From April 2016 until July 2018, Cannane was ABC's Europe Correspondent, based in London before joining the ABC's Investigations Unit as a reporter.

In May 2021, Cannane was named as the new chief of the ABC's Europe bureau.

===Defamation case===
In September 2016, Cannane published Fair Game: The Incredible Untold Story of Scientology in Australia, which prompted a defamation suit to be brought against Cannane and HarperCollins by doctors John Gill and John Herron who were involved in the Australian Chelmsford deep sleep scandal.

In his book, Cannane referenced the Chelmsford Royal Commission which exposed practices which took place at the Chelmsford Private Hospital. In 2018, HarperCollins unsuccessfully applied to have the case thrown out due to the unreasonable expectation of Cannane being required to prove the findings of the royal commission.

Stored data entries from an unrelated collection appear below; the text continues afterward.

(** [typeof v === 'object'] (which holds of [null]). *)
Definition typeof_object (v : value) : bool :=
  match v with
  | VNull | VObjectId _ | VDate _ | VArr _ | VObj _ => true
  | VUndefined | VBool _ | VNum _ | VStr _ => false
  end.

(** [a || b] *)
Definition or_else (a b : value) : value := if truthy a then a else b.

(** ** Exceptions *)

Inductive exn : Type :=
| TypeError (what : string)
| ServiceError (what : string).

Inductive result (A : Type) : Type :=
| Ok (a : A)
| Throw (e : exn).
Arguments Ok {A} a.
Arguments Throw {A} e.

#[global] Instance result_ret : MRet result := fun _ a => Ok a.
#[global] Instance result_bind : MBind result := fun _ _ f r =>
  match r with
  | Ok a => f a
  | Throw e => Throw e
  end.
#[global] Instance result_fmap : FMap result := fun _ _ f r =>
  match r with
  | Ok a => Ok (f a)
  | Throw e => Throw e
  end.

Definition is_Ok {A} (r : result A) : bool :=
  match r with Ok _ => true | Throw _ => false end.

(** [arr.map(f)] for an [f] that may throw: elements are visited in order
    and the first exception aborts the call. *)
Fixpoint map_result {A B} (f : A -> result B) (l : list A) : result (list B) :=
  match l with
  | [] => Ok []
  | x :: rest => y ← f x; ys ← map_result f rest; Ok (y :: ys)
  end.

(** ** The parts of the runtime that depend on the engine and its time zone *)

Class Runtime : Type := {
  (** Number.prototype.toString, radix 10 *)
  Number_toString : float -> string;
  (** Date.prototype.toString of a time value *)
  Date_toString : option Z -> string;
  (** Date.parse: a time value as a number, NaN when the string is no date *)
  Date_parse : string -> float;
}.

Section Conversions.
Context {rt : Runtime}.

(** ToString, the conversion a template literal and [Array.prototype.join]
    apply.  An object is converted through its [toString] method: an array
    joins its elements with commas, [undefined] and [null] elements giving
    the empty string.  An embedded document inherits
    Object.prototype.toString unless it has an own property of that name,
    which, coming from BSON, is not callable; its [valueOf] then yields no
    primitive either, and the conversion throws. *)
Fixpoint ToString (v : value) : result string :=
  match v with
  | VUndefined => Ok "undefined"
  | VNull => Ok "null"
  | VBool b => Ok (if b then "true" else "false")
  | VNum n => Ok (Number_toString n)
  | VStr s => Ok s
  | VObjectId hex => Ok hex
  | VDate tv => Ok (Date_toString tv)
  | VArr items =>
      (fix join (l : list value) : result string :=
         match l with
         | [] => Ok ""
         | x :: rest =>
             s ← match x with
                 | VUndefined | VNull => Ok ""
                 | _ => ToString x
                 end;
             match rest with
             | [] => Ok s
             | _ :: _ => r ← join rest; Ok (String.append s (String.append "," r))
             end
         end) items
  | VObj fields =>
      match own_property "toString" fields with
      | Some _ => Throw (TypeError "Cannot convert object to primitive value")
      | None => Ok "[object Object]"
      end
  end.

(** [v.toString()].  On [undefined] and [null] the property read throws;
    on an embedded document whose own property [toString] hides the
    inherited method, the call does. *)
Definition toString (v : value) : result string :=
  match v with
  | VUndefined => Throw (TypeError "Cannot read properties of undefined")
  | VNull => Throw (TypeError "Cannot read properties of null")
  | VObj fields =>
      match own_property "toString" fields with
      | Some _ => Throw (TypeError "toString is not a function")
      | None => Ok "[object Object]"
      end
  | VBool _ | VNum _ | VStr _ | VObjectId _ | VDate _ | VArr _ => ToString v
  end.

(** ToPrimitive with the default hint, as the [Date] constructor applies it
    to a value that is not itself a [Date].  The inherited [valueOf]
    returns the object, so the result is that of the [toString] method. *)
Definition ToPrimitive (v : value) : result value :=
  match v with
  | VObjectId _ | VDate _ | VArr _ | VObj _ => VStr <$> ToString v
  | VUndefined | VNull | VBool _ | VNum _ | VStr _ => Ok v
  end.

(** ToNumber of a primitive that is not a string. *)
Definition ToNumber (v : value) : float :=
  match v with
  | VNull | VBool false => zero
  | VBool true => one
  | VNum n => n
  | _ => nan
  end.

(** TimeClip: NaN unless finite and at most 8.64e15 in absolute value,
    else the number truncated to an integer.  The double is read as
    sign, mantissa and exponent: its absolute value is [m * 2^e]. *)
Definition maxTime : Z := 8640000000000000.

Definition TimeClip (t : float) : option Z :=
  match FloatOps.Prim2SF t with
  | S754_nan | S754_infinity _ => None
  | S754_zero _ => Some 0%Z
  | S754_finite s m e =>
      let too_large :=
        if (0 <=? e)%Z then (maxTime <? Z.pos m * 2 ^ e)%Z
        else (maxTime * 2 ^ (- e) <? Z.pos m)%Z in
      if too_large then None
      else
        let mag := if (0 <=? e)%Z then (Z.pos m * 2 ^ e)%Z
                   else (Z.pos m / 2 ^ (- e))%Z in
        Some (if s then (- mag)%Z else mag)
  end.

(** TimeClip of a number that is already NaN or integral. *)
Definition TimeClip_integral (tv : option Z) : option Z :=
  match tv with
  | Some t => if (Z.abs t <=? maxTime)%Z then Some t else None
  | None => None
  end.

(** The time value of [new Date(v)]: that of [v] when [v] is a [Date],
    else the primitive of [v] parsed, when a string, or converted to a
    number; in each case passed through TimeClip. *)
Definition Date_new (v : value) : result (option Z) :=
  match v with
  | VDate tv => Ok (TimeClip_integral tv)
  | _ =>
      p ← ToPrimitive v;
      Ok (match p with
          | VStr s => TimeClip (Date_parse s)
          | _ => TimeClip (ToNumber p)
          end)
  end.

(** [getTime()]: the time value as a number. *)
Definition number_of_Z (z : Z) : float :=
  let f := of_uint63 (Uint63Axioms.of_Z (Z.abs z)) in
  if (z <? 0)%Z then (- f)%float else f.

Definition getTime (tv : option Z) : float :=
  match tv with
  | Some t => number_of_Z t
  | None => nan
  end.

End Conversions.

(** ** The search document of the [prices] index *)

Record SearchDocument : Type := mkDoc {
  id : string;
  code : value;
  name : value;
  price : value;
  balance : value;
  measure : value;
  userId : value;
  specOfferId : value;
  priceId : value;
  category : list value;
  region : list value;
  date : value;
}.

(** ** The configuration of the [prices] collection *)

Module Prices.
Section Transform.
Context {rt : Runtime}.

(** [x ? x.toString() : null] *)
Definition ref_string (x : value) : result value :=
  if truthy x then VStr <$> toString x else Ok VNull.

(** [Array.isArray(x) ? x.map(c => typeof c === 'object' ? c.toString() : c) : []] *)
Definition ref_strings (x : value) : result (list value) :=
  match x with
  | VArr items =>
      map_result (fun c => if typeof_object c then VStr <$> toString c else Ok c) items
  | _ => Ok []
  end.

(** [x ? new Date(x).getTime() : null] *)
Definition timestamp (x : value) : result value :=
  if truthy x then (fun tv => VNum (getTime tv)) <$> Date_new x else Ok VNull.

(** [COLLECTIONS_TO_SYNC[0].transform] (sync.js, lines 23-45).  The
    properties of the object literal are evaluated in source order, so
    the first expression that throws decides the exception. *)
Definition transform (doc : record) : result SearchDocument :=
  id_ ← toString (get "_id" doc);
  let code_ := or_else (get "Code" doc) VNull in
  let name_ := or_else (get "Name" doc) VNull in
  let price_ := or_else (get "Price" doc) (VNum zero) in
  let balance_ := or_else (get "Balance" doc) (VNum zero) in
  let measure_ := or_else (get "Measure" doc) VNull in
  userId_ ← ref_string (get "User" doc);
  specOfferId_ ← ref_string (get "SpecOffer" doc);
  priceId_ ← ref_string (get "PriceId" doc);
  category_ ← ref_strings (get "Category" doc);
  region_ ← ref_strings (get "Region" doc);
  date_ ← timestamp (get "Date" doc);
  Ok {| id := id_; code := code_; name := name_; price := price_;
        balance := balance_; measure := measure_; userId := userId_;
        specOfferId := specOfferId_; priceId := priceId_;
        category := category_; region := region_; date := date_ |}.

End Transform.
End Prices.

Record IndexSettings : Type := {
  searchableAttributes : list string;
  filterableAttributes : list string;
  sortableAttributes : list string;
  rankingRules : list string;
  typoTolerance_enabled : bool;
  pagination_maxTotalHits : N;
}.

(** An entry of [COLLECTIONS_TO_SYNC].  [transform] returns a document, or
    [None] for a falsy result, which [filter(Boolean)] and the handlers'
    [if (transformed)] leave out. *)
Record SyncConfig : Type := {
  collection : string;
  index : string;
  primaryKey : string;
  transform : record -> result (option SearchDocument);
  settings : IndexSettings;
}.

Definition prices `{Runtime} : SyncConfig := {|
  collection := "prices";
  index := "prices";
  primaryKey := "id";
  (* an object literal is truthy *)
  transform := fun doc => Some <$> Prices.transform doc;
  settings := {|
    searchableAttributes := ["name"; "code"];
    filterableAttributes :=
      ["category"; "region"; "price"; "balance"; "measure"; "userId";
       "specOfferId"; "priceId"];
    sortableAttributes := ["price"; "balance"; "date"];
    rankingRules :=
      ["words"; "typo"; "proximity"; "attribute"; "sort"; "exactness"];
    typoTolerance_enabled := true;
    pagination_maxTotalHits := 10000%N;
  |};
|}.

Definition COLLECTIONS_TO_SYNC `{Runtime} : list SyncConfig := [prices].

(** ** The process and the services it talks to

    The state the program can observe or change through its calls: the
    documents of the Meilisearch index, the change streams it has opened,
    its pending timers, and the journal of the calls it has made.  Whether
    a call of the index service is rejected is not decided by the program:
    the outcomes of the coming document writes are laid down in
    [write_faults] and those of the coming index administration calls
    ([getRawInfo], [createIndex], [updateSettings]) in [admin_faults]
    ([true]: the call fails), a call past the end of its list succeeding.
    Collection reads are taken to succeed. *)

Inductive ChangeOperation : Type :=
| op_insert
| op_update
| op_replace
| op_delete.

Record ChangeEvent : Type := {
  operationType : ChangeOperation;
  documentKey : record;
  (** absent, or [null] when the lookup finds the record gone *)
  fullDocument : option record;
}.

Inductive log_line : Type :=
| LogIndexExists (indexName : string)
| LogCreatingIndex (indexName : string)
| LogSettingsUpdated (indexName : string)
| LogInitialSync (collectionName indexName : string)
| LogLoaded (total : nat)
| LogInitialSyncDone (total : nat) (indexName : string)
| LogWatching (collectionName : string)
| LogAdded (label : string) (docId : string)
| LogUpdated (label : string) (docId : string)
| LogDeleted (docId : string).

Inductive error_line : Type :=
| ErrChangeHandler (err : exn)
| ErrChangeStream (collectionName : string) (message : string)
| ErrUncaught (err : exn).

Inductive call : Type :=
| Find (skip limit : nat)
| GetRawInfo (indexName : string)
| CreateIndex (indexName primaryKey : string)
| UpdateSettings (s : IndexSettings)
| AddDocuments (docs : list SearchDocument)
| UpdateDocuments (docs : list SearchDocument)
| DeleteDocument (docId : string)
| Watch (stream : nat)
| SetTimeout (delay : N)
| ConsoleLog (l : log_line)
| ConsoleError (l : error_line)
(** a rejected promise that nothing handles: Node prints the error and
    ends the process with exit code 1 *)
| UnhandledRejection (err : exn).

Record World : Type := mkWorld {
  index_exists : bool;
  (** the documents of the index, by [id] *)
  stored : gmap string SearchDocument;
  write_faults : list bool;
  admin_faults : list bool;
  (** the change streams opened so far, [true] while a stream is open *)
  streams : list bool;
  (** due times of the pending restart timers, oldest first *)
  timers : list N;
  (** milliseconds since the process started *)
  clock : N;
  journal : list call;
}.

Definition M (A : Type) : Type := World -> result A * World.

#[global] Instance M_ret : MRet M := fun _ a w => (Ok a, w).
#[global] Instance M_bind : MBind M := fun _ _ f m w =>
  match m w with
  | (Ok a, w') => f a w'
  | (Throw e, w') => (Throw e, w')
  end.

Definition throw {A} (e : exn) : M A := fun w => (Throw e, w).

(** A synchronous computation inside an asynchronous function. *)
Definition lift {A} (r : result A) : M A := fun w => (r, w).

(** [try { body } catch (err) { handler(err) }] *)
Definition try_catch {A} (body : M A) (handler : exn -> M A) : M A := fun w =>
  match body w with
  | (Ok a, w') => (Ok a, w')
  | (Throw e, w') => handler e w'
  end.

(** The world after one more call is journalled. *)
Definition log_call (c : call) (w : World) : World :=
  mkWorld (index_exists w) (stored w) (write_faults w) (admin_faults w)
    (streams w) (timers w) (clock w) (journal w ++ [c]).

Definition record_call (c : call) : M unit := fun w => (Ok (), log_call c w).

Definition console_log (l : log_line) : M unit := record_call (ConsoleLog l).
Definition console_error (l : error_line) : M unit := record_call (ConsoleError l).

(** [collection.find({}).skip(skip).limit(limit).toArray()] over a
    collection whose content is [db] for the duration of the scan.  A
    limit of 0 sets no limit. *)
Definition find (db : list record) (skip limit : nat) : M (list record) :=
  _ ← record_call (Find skip limit);
  mret (if (limit =? 0)%nat then drop skip db else take limit (drop skip db)).

Definition require_index : M unit := fun w =>
  if index_exists w then (Ok (), w)
  else (Throw (ServiceError "index_not_found"), w).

After an eight-week trial which was held entirely on Microsoft Teams due to the COVID-19 pandemic, the lawsuit was dismissed in late 2020 with Justice Jayne Jagot ruling in favour of Cannane and HarperCollins with Gill and Herron ordered to pay costs.

According to Jagot, as a medical practitioner Herron "had no residual reputation to be protected" while she said Gill was "held in very low estimation by the relevant sector" prior to the release of Cannane's book. Jagot also accused Herron and Gill of attempting to "rewrite history". The judgement also stated that Cannane had established a defence of qualified privilege.

Gill and Herron appealed the decision to the full Federal Court in August 2021 because they believed the use 26 year old reports prepared by dead expert witnesses from a Royal Commission doesn't contribute to a fair trial upon their behalf. Additionally Gill and Herron's appeal also relied upon the idea that Cannane and HarperCollins should not have been granted qualified privilege as a defence against defamation. In 2022, the Federal Court heard the appeal and unanimously agreed that, contrary to Justice Jagot's original findings, Cannane's defence of qualified privilege was not justified and therefore would not be available to him and HarperCollins as a defence against defamation. The Federal Court of appeal, consisting of justices Steven Rares, Michael Lee and Micheal Wigney, agreed unanimously that fundamental errors were made in the original trial by Jagot and that this would in turn justify a retrial. The Federal Court's main contention with Jagot's original findings was that they primarily relied upon multiple Royal Commission expert reports prepared by doctors who are now deceased. All three judges took issue with the fact that the expert witnesses who authored the reports used in the Royal Commission and then later in Cannane's defamation trial were not available for cross examination. Additionally the expert witness who authored the reports did not state with clarity or even at all, the facts and assumptions on which their decisions were based. Furthermore, they failed to elaborate upon the process of reasoning they used when writing said reports. The appeal additionally dismissed Jagot's ruling that Cannane's writings would fall under qualified privilege as a defence against defamation. Cannane was of the belief that he would not be able to obtain an accurate account of events from Mr John Herron and or Dr John Gill, however all three justices agreed that this didn't make it reasonable upon Cannane's and HarperCollins' behalf to completely disregard their account of what occurred. The Federal Court stated that Mr Cannane had made a deliberate choice not to obtain and include an account told from Dr Gill and Mr Herron's view.

Following the Federal Court ruling, Cannane and HarperCollins appealed to the High Court of Australia in an attempt to get the Federal Court's findings overturned. The case for appeal was heard by the High Court of Australia on 17 February 2023. The High Court denied Cannane and HarperCollins' application for an appeal of the Federal Court's findings. Therefore, in the upcoming retrial Cannane and HarperCollins are unable to use qualified privilege and the Royal Commission reports to defend themselves against the claim of defamation against Dr Gill and Mr Herron.